To get some statistics on the remaining tokens after merging, please run the following command:

python ./segm/token_stats.py <ckpt_file> <dataset> \
       --layer-id <layer> \
       --patch-type graph \
       --selected-layer 1
       --threshold 0.95

We explain here the specific options for G2TM:

• --layer-id <layer>: The index of the layer (starting from 0) where to measure the token statistics (measured after the merging operation if the Transformer block contains a G2TM module).

All token commands can be run with or without G2TM using the patch-type option, as well as with or without (Inverse) Proportional Attention using the prop-attn or iprop-attn options.

Results and Models

See RESULTS for some comparative results for Segmenter + G2TM and the corresponding model checkpoints.

NOTE: We are still looking for a solution to host all model checkpoints, in the meantime do not hesitate to request the checkpoints by contacting one of the authors.

Upcoming Features

- [x] Training and Inference scripts
- [x] Flops and Speedtest scripts
- [x] Token and attention map visualization scripts
- [x] Experiments on ADE20K and Cityscapes datasets
- [ ] Experiments on Pascal-Context dataset
- [ ] ONNX export script

Acknowledgements

This code extends the official Segmenter code (under MIT Licence). It uses the repository structure and some utils functions from ToMe (under CC-BY-NC licence), as well as utils functions from AGLM.

Inheriting from the Segmenter repository, the Vision Transformer code is based on timm library (under Apache 2.0 Licence) and the semantic segmentation training and evaluation pipelines are using the mmsegmentation and mmcv libraries (under Apache 2.0 Licence).

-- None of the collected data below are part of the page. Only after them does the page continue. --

(* ===== verification/Protection.v ===== *)
(** Protection of blobs that creative documents refer to, from
    [crates/catcoms-app/src/store/creative_references.rs]: the durable
    references a complete scan finds, the holds that writers add before their
    I/O, the job-owned holds of work that is not durable yet, and the deletion
    guard of [ProtectedBlobs].

    An [Arc<()>] used only for identity is a number never used before. The
    owners whose [CreativeHold] has not been dropped are the live set: a weak
    reference has a strong count exactly while its owner is in it. A poisoned
    mutex is a flag of the shared state. *)

From S2P Require Import Prelude Pad Crypto Blob.
From stdpp Require Import base list gmap relations.
From Stdlib Require Import Init.Byte.
Local Open Scope N_scope.

Definition MAX_CREATIVE_REFERENCES : N := 65536.
Definition MAX_TRANSIENT_HOLD_OWNERS : N := 8.

(** [AppError::Invalid], the only error of this module *)
Inductive AppInvalid : Type := InvalidReferences.

(** * References *)

Record CreativeReferences := mkCreativeReferences {
  cr_groups : gmap bytes (gset Cid);
  cr_count : N
}.

Definition no_references : CreativeReferences := mkCreativeReferences ∅ 0.

Definition for_group (r : CreativeReferences) (group : bytes) : gset Cid := default ∅ (cr_groups r !! group).

Fixpoint add_references (r : CreativeReferences) (group : bytes) (cids : list Cid)
    : result AppInvalid unit * CreativeReferences :=
  match cids with
  | [] => (Ok tt, r)
  | cid :: rest =>
      if bool_decide (cid ∈ for_group r group) then add_references r group rest
      else if cr_count r =? MAX_CREATIVE_REFERENCES then (Err InvalidReferences, r)
      else add_references
             (mkCreativeReferences (<[group := {[cid]} ∪ for_group r group]> (cr_groups r)) (cr_count r + 1))
             group rest
  end.

Definition references_add (r : CreativeReferences) (group : bytes) (cids : list Cid)
    : result AppInvalid unit * CreativeReferences :=
  if (len group =? 0) || (256 <? len group) then (Err InvalidReferences, r) else add_references r group cids.

(** * Protection *)

Record TransientHold := mkTransientHold { th_owner : N; th_group : bytes; th_cids : gset Cid }.

Record Protection := mkProtection {
  pt_generation : N;
  pt_pins : option CreativeReferences;
  pt_transient : list TransientHold;
  (** identities handed out so far, the owners still alive, and the mutex *)
  pt_next : N;
  pt_live : gset N;
  pt_poisoned : bool
}.

Definition owned (s : Protection) (h : TransientHold) : bool := bool_decide (th_owner h ∈ pt_live s).

Definition Protection_new (epoch_files_absent : bool) : Protection :=
  mkProtection 0 (if epoch_files_absent then Some no_references else None) [] 1 ∅ false.

Definition set_pins (s : Protection) (pins : option CreativeReferences) : Protection :=
  mkProtection (pt_generation s) pins (pt_transient s) (pt_next s) (pt_live s) (pt_poisoned s).

Definition set_transient (s : Protection) (transient : list TransientHold) : Protection :=
  mkProtection (pt_generation s) (pt_pins s) transient (pt_next s) (pt_live s) (pt_poisoned s).

(** [self.generation = Arc::new(())] *)
Definition renew (s : Protection) : Protection :=
  mkProtection (pt_next s) (pt_pins s) (pt_transient s) (pt_next s + 1) (pt_live s) (pt_poisoned s).

Definition unknown (s : Protection) : Protection := set_pins (renew s) None.

Definition install (s : Protection) (generation : N) (pins : CreativeReferences)
    : result AppInvalid unit * Protection :=
  if generation =? pt_generation s then (Ok tt, set_pins s (Some pins)) else (Err InvalidReferences, s).

Definition reap (s : Protection) : Protection := set_transient s (List.filter (owned s) (pt_transient s)).

Definition transient_holds (s : Protection) (group : bytes) (cid : Cid) : bool :=
  existsb (fun h => owned s h && bool_decide (th_group h = group) && bool_decide (cid ∈ th_cids h)) (pt_transient s).

Definition live_transient_cids (s : Protection) : N :=
  sum_of (fun h => N.of_nat (size (th_cids h))) (List.filter (owned s) (pt_transient s)).

(** [hold_creative]: a writer's references, before its I/O; an error stands for
    references it could not determine. *)
Definition hold_creative (s : Protection) (group : bytes) (cids : result AppInvalid (list Cid)) : Protection :=
  if pt_poisoned s then s
  else
    let s := renew s in
    match cids with
    | Ok cids =>
        match pt_pins s with
        | Some pins =>
            let '(r, pins) := references_add pins group cids in
            set_pins s (if is_ok r then Some pins else None)
        | None => s
        end
    | Err _ => set_pins s None
    end.

Inductive CreativeHoldError : Type := Scope | Unavailable | Capacity.

(** Returns the owner of the new hold. [checked_add] on [usize]. *)
Definition hold_creative_transient (s : Protection) (group : bytes) (cids : gset Cid)
    : result CreativeHoldError N * Protection :=
  if (len group =? 0) || (256 <? len group) then (Err Scope, s)
  else if pt_poisoned s then (Err Unavailable, s)
  else
    let s := reap s in
    if MAX_TRANSIENT_HOLD_OWNERS <=? len (pt_transient s) then (Err Capacity, s)
    else
      let durable := match pt_pins s with Some pins => cr_count pins | None => 0 end in
      match (held ← checked_add usize_max durable (live_transient_cids s);
             checked_add usize_max held (N.of_nat (size cids))) with
      | Some total =>
          if MAX_CREATIVE_REFERENCES <? total then (Err Capacity, s)
          else
            let owner := pt_next s in
            (Ok owner,
             mkProtection (pt_generation s) (pt_pins s) (pt_transient s ++ [mkTransientHold owner group cids])
               (pt_next s + 1) ({[owner]} ∪ pt_live s) (pt_poisoned s))
      | None => (Err Capacity, s)
      end.

(** Dropping a [CreativeHold]: its entry goes if the mutex is sound, then its
    owner is freed. *)
Definition drop_hold (s : Protection) (owner : N) : Protection :=
  let s := if pt_poisoned s then s
           else set_transient s (List.filter (fun h => negb (owned s h && (th_owner h =? owner))) (pt_transient s)) in
  mkProtection (pt_generation s) (pt_pins s) (pt_transient s) (pt_next s) (pt_live s ∖ {[owner]}) (pt_poisoned s).

Definition creative_references_known (s : Protection) : bool :=
  negb (pt_poisoned s) && match pt_pins s with Some _ => true | None => false end.

(** * The guarded store *)

Definition protected_delete {I} (inner : I -> Cid -> result StorageError bool * I)
    (group : bytes) (s : Protection) (i : I) (cid : Cid) : result StorageError bool * Protection * I :=
  if pt_poisoned s then (Err Io, s, i)
  else
    let s := reap s in
    if transient_holds s group cid then (Ok false, s, i)
    else match pt_pins s with
         | None => (Err Io, s, i)
         | Some pins =>
             if bool_decide (cid ∈ for_group pins group) then (Ok false, s, i)
             else let '(r, i) := inner i cid in (r, s, i)
         end.

Definition protected_cids (group : bytes) (s : Protection) : option (gset Cid) * Protection :=
  if pt_poisoned s then (None, s)
  else
    let s := reap s in
    match pt_pins s with
    | None => (None, s)
    | Some pins =>
        (Some (foldl (fun acc h => acc ∪ th_cids h) (for_group pins group)
                 (List.filter (fun h => owned s h && bool_decide (th_group h = group)) (pt_transient s))), s)
    end.

(** * Runs *)

(** What other tasks do to the shared state between two moments: start a scan,
    install what a scan that captured [generation] found, hold references,
    finish a job, reap, or panic while holding the lock. *)
Inductive ProtEvent : Type :=
| EvUnknown
| EvInstall (generation : N) (pins : CreativeReferences)
| EvHold (group : bytes) (cids : result AppInvalid (list Cid))
| EvTransient (group : bytes) (cids : gset Cid)
| EvDrop (owner : N)
| EvReap
| EvPoison.

Definition prot_apply (s : Protection) (e : ProtEvent) : Protection :=
  match e with
  | EvUnknown => if pt_poisoned s then s else unknown s
  | EvInstall g pins => if pt_poisoned s then s else (install s g pins).2
  | EvHold group cids => hold_creative s group cids
  | EvTransient group cids => (hold_creative_transient s group cids).2
  | EvDrop owner => drop_hold s owner
  | EvReap => if pt_poisoned s then s else reap s
  | EvPoison => mkProtection (pt_generation s) (pt_pins s) (pt_transient s) (pt_next s) (pt_live s) true
  end.

Definition prot_run (s : Protection) (es : list ProtEvent) : Protection := foldl prot_apply s es.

All files covered by Segmenter's or ToMe's licences include a header indicating the licence and whether the file has been modified. You can find such files from Segmenter's repository in the segm directory and from ToMe's repository in the patch and vis folders.

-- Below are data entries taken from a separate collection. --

Lemma gone_NoDup k : NoDup (gone k).
Proof using Hok.
  apply NoDup_app. split; [|split].
  - apply NoDup_ListNoDup, List.NoDup_filter, NoDup_ListNoDup. apply om_keys_NoDup, Hok.
  - by intros c (_ & Hr & _)%plan_duplicates_elem [(_ & _ & Hn & _) _]%group_offered.
  - pose proof (plan_ordered_NoDup input Hok) as Hn. rewrite <- (take_drop k (plan_ordered input)), concat_app, fmap_app in Hn.
    by apply NoDup_app in Hn as [Hn _].
Qed.

Lemma gone_held k c : c ∈ gone k -> c ∈ om_keys (plan_sizes input).
Proof using Hok.
  intros [Hc|Hc]%elem_of_app; [by apply plan_duplicates_elem in Hc as []|].
  by apply group_offered in Hc as [[] _].
Qed.

Lemma freed_duplicates_exact : freed_duplicates input = sum_of (size_of (plan_sizes input)) (plan_duplicates input).
Proof using Hok.
  unfold freed_duplicates. rewrite (sat_fold (size_of (plan_sizes input))); [lia|].
  pose proof (bytes_split (plan_sizes input) (gone 0) (cio_wf _ Hok) (gone_NoDup 0) (gone_held 0)) as Hs.
  unfold gone in Hs. rewrite take_0, app_nil_r in Hs. pose proof (cio_bound _ Hok) as Hb. unfold plan_sizes in *. lia.
Qed.

(** The usage once class 0 and the first [k] groups are gone. *)
Lemma gone_bytes k :
  let freed := freed_duplicates input + sum_of ca_bytes (concat (take k (plan_ordered input))) in
  freed = sum_of (size_of (plan_sizes input)) (gone k) /\
  freed <= u64_max /\
  ci_usage (pi_index input) - freed = bytes_without (plan_sizes input) (gone k).
Proof using Hok.
  intros freed.
  assert (freed = sum_of (size_of (plan_sizes input)) (gone k)) as E.
  { unfold freed, gone. rewrite sum_of_app, freed_duplicates_exact.
    by rewrite group_bytes by apply (plan_ordered_bytes input Hok). }
  pose proof (bytes_split (plan_sizes input) (gone k) (cio_wf _ Hok) (gone_NoDup k) (gone_held k)) as Hs.
  pose proof (cio_bound _ Hok) as Hb. pose proof (cio_usage _ Hok) as Hu. unfold plan_sizes in *. lia.
Qed.

(** What the plan deletes, and when it stops. *)
Lemma plan_gone :
  exists k, (k <= length (plan_ordered input))%nat /\
    cp_duplicates (cache_plan input) ++ cp_evict (cache_plan input) = gone k /\
    cp_duplicates (cache_plan input) = plan_duplicates input /\
    cp_evict (cache_plan input) = ca_cid <$> concat (take k (plan_ordered input)) /\
    cp_freed (cache_plan input) = sum_of (size_of (plan_sizes input)) (gone k) /\
    match pi_limit input with
    | None => k = 0%nat /\ cp_over_after (cache_plan input) = false
    | Some limit =>
        (forall j, (j < k)%nat -> limit < bytes_without (plan_sizes input) (gone j)) /\
        cp_over_after (cache_plan input) = (limit <? bytes_without (plan_sizes input) (gone k)) /\
        (cp_over_after (cache_plan input) = true -> k = length (plan_ordered input))
    end.
Proof using Hok.
  destruct (pi_limit input) as [limit|] eqn:El.
  - destruct (plan_evict input limit El) as (k & Hk & He & Hj & Hf & Ho & Hend). exists k.
    destruct (gone_bytes k) as (Hs & Hb & Hu).
    assert (cp_duplicates (cache_plan input) = plan_duplicates input) as Ed by (unfold cache_plan; by rewrite El).
    split; [done|]. split; [by rewrite Ed, He|]. split; [done|]. split; [done|]. split; [by rewrite Hf, Hs|].
    split; [|split; [|done]].
    + intros j Hlt. specialize (Hj j Hlt). destruct (gone_bytes j) as (_ & _ & Hu'). lia.
    + rewrite Ho. f_equal. rewrite <- Hu. lia.
  - exists 0%nat. unfold cache_plan. rewrite El. cbn [cp_duplicates cp_evict cp_freed cp_over_after]. unfold gone.
    rewrite take_0. cbn [concat fmap list_fmap]. rewrite app_nil_r. repeat split; [lia|apply freed_duplicates_exact].
Qed.
End plan_bytes.


(** * Order *)

Lemma sorted_app_lt {K V} `{OrdKey K} (m1 m2 : bmap K V) a b :
  om_wf (m1 ++ m2) -> a ∈ m1 -> b ∈ m2 -> klt a.1 b.1.
Proof.
  unfold om_wf, om_keys. rewrite fmap_app. intros Hs Ha Hb.
  apply (StronglySorted_app_1_elem_of klt (m1.*1) (m2.*1) a.1 b.1 Hs); by apply list_elem_of_fmap_2.
Qed.

Section order.
Context (input : PlanInput) (Hok : cache_index_ok (pi_index input)).

(** A listed chunk of the groups is in a group of its own newest position. *)
Lemma listed_group m c p f :
  m ⊆ by_position input -> newest (pi_rows input) c p f ->
  c ∈ ca_cid <$> concat (om_values m) -> exists g, (p, g) ∈ m.
Proof using.
  clear Hok. intros Hm Hn (x & -> & (g & Hg & Hx)%elem_concat)%list_elem_of_fmap.
  apply list_elem_of_fmap in Hg as ([q g'] & -> & Hg). exists g'.
  destruct (pg_at _ _ _ (by_position_grouped input) q g' (Hm _ Hg)) as [_ H]. destruct (H x Hx) as [f' Hf].
  apply om_get_elem in Hf; [|apply chunk_position_wf]. apply chunk_position_some in Hf.
  by rewrite (newest_position _ _ _ _ _ _ Hn Hf).
Qed.

Lemma unclaimed_not_listed c : listed (pi_rows input) c -> c ∉ ca_cid <$> concat (plan_unclaimed input).
Proof using Hok.
  intros Hl (x & -> & (_ & _ & _ & _ & Hn)%(unclaimed_elem input Hok))%list_elem_of_fmap. done.
Qed.

Lemma listed_offered_group c : listed (pi_rows input) c -> offered input c ->
  c ∈ ca_cid <$> concat (om_values (by_position input)).
Proof using Hok.
  intros Hl Ho. apply (plan_ordered_elem input Hok) in Ho. unfold plan_ordered in Ho.
  rewrite concat_app, fmap_app in Ho. apply elem_of_app in Ho as [Ho|Ho]; [|done]. by apply unclaimed_not_listed in Ho.
Qed.

(** A listed chunk among the first [k] groups: every unclaimed blob and every
    offered chunk that stands no later is among them too. *)
Lemma groups_oldest_first k c p f :
  newest (pi_rows input) c p f -> c ∈ ca_cid <$> concat (take k (plan_ordered input)) ->
  forall d, offered input d ->
  (~ listed (pi_rows input) d \/ exists q f', newest (pi_rows input) d q f' /\ q <= p) ->
  d ∈ ca_cid <$> concat (take k (plan_ordered input)).
Proof using Hok.
  intros Hc Hin d Hd Hcase. assert (listed (pi_rows input) c) as Hl.
  { destruct Hc as [(row & Hr & Hrc & _) _]. by exists row. }
  unfold plan_ordered in *. rewrite take_app, concat_app, fmap_app in Hin |- *.
  apply elem_of_app in Hin as [Hin|Hin].
  { exfalso. apply (unclaimed_not_listed c Hl). apply list_elem_of_fmap in Hin as (x & -> & Hx%concat_take_elem).
    apply list_elem_of_fmap. by exists x. }
  assert (length (plan_unclaimed input) <= k)%nat as Hlen.
  { destruct (Nat.le_gt_cases (length (plan_unclaimed input)) k); [done|].
    replace (k - length (plan_unclaimed input))%nat with 0%nat in Hin by lia. rewrite take_0 in Hin. by apply elem_of_nil in Hin. }
  rewrite (take_ge (plan_unclaimed input)) by done. revert Hin. generalize (k - length (plan_unclaimed input))%nat as n.
  intros n Hin. apply elem_of_app. unfold om_values in *. rewrite <- fmap_take in *. destruct Hcase as [Hn|(q & f' & Hq & Hle)].
  - left. apply (plan_ordered_elem input Hok) in Hd. unfold plan_ordered in Hd. rewrite concat_app, fmap_app in Hd.
    apply elem_of_app in Hd as [Hd|Hd]; [done|]. exfalso. apply Hn.
    apply list_elem_of_fmap in Hd as (x & -> & (q & g & _ & _ & Hx)%(listed_elem input Hok)).
    apply chunk_position_listed, om_has_true. by exists (q, g).
  - right. assert (listed (pi_rows input) d) as Hld. { destruct Hq as [(row & Hr & Hrd & _) _]. by exists row. }
    pose proof (listed_offered_group d Hld Hd) as Hg. unfold om_values in Hg.
    rewrite <- (take_drop n (by_position input)), fmap_app, concat_app, fmap_app in Hg.
    apply elem_of_app in Hg as [Hg|Hg]; [done|]. exfalso.
    destruct (listed_group (take n (by_position input)) c p f) as [gc Hgc]; [apply subseteq_take|done|done|].
    destruct (listed_group (drop n (by_position input)) d q f') as [gd Hgd]; [apply subseteq_drop|done|done|].
    pose proof (sorted_app_lt (take n (by_position input)) (drop n (by_position input)) _ _
      ltac:(rewrite take_drop; apply by_position_grouped) Hgc Hgd) as Hlt.
    unfold klt in Hlt. cbn in Hlt. rewrite N.compare_lt_iff in Hlt. lia.
Qed.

Below are other Python librairies, along with their corresponding licenses, used in this work:

• Click under BSD-3-Clause License
• einops under MIT License
• FVCore under Apache 2.0 License
• Matplotlib under PSF License
• NetworkX under BSD-3-Clause License
• Numpy under BSD-3-Clause License
• ONNX under Apache 2.0 License
• ONNXRuntime under MIT License
• OpenCV under MIT License
• Pillow under MIT-CMU License
• PyTorch under BSD-3-Clause License
• Scipy under BSD-3-Clause License
• Tqdm under MPL v. 2.0 and MIT Licenses

License and Contributing

By contributing to G2TM, you agree that your contributions will be licensed under the LICENSE file in the root directory of this source tree.

   Copyright © 2025 Commissariat à l'Energie Atomique et aux Energies Alternatives (CEA) 

   Licensed under the Apache License, Version 2.0 (the "License");
   you may not use this file except in compliance with the License.
   You may obtain a copy of the License at

       http://www.apache.org/licenses/LICENSE-2.0

   Unless required by applicable law or agreed to in writing, software
   distributed under the License is distributed on an "AS IS" BASIS,
   WITHOUT WARRANTIES OR CONDITIONS OF ANY KIND, either express or implied.
   See the License for the specific language governing permissions and
   limitations under the License.

Citation

If you cite G2TM or use this repository in your work, please cite:

@conference{bercy2026g2tm,
       author={Victor Bercy and Martyna Poreba and Michal Szczepanski and Samia Bouchafa},
       title={G2TM: Single-Module Graph-Guided Token Merging for Efficient Semantic Segmentation},
       booktitle={Proceedings of the 21st International Conference on Computer Vision Theory and Applications - Volume 2: VISAPP},
       year={2026},
       pages={43-54},
       publisher={SciTePress},
       organization={INSTICC},
       doi={10.5220/0014267600004084},
       isbn={978-989-758-804-4},
       issn={2184-4321},
}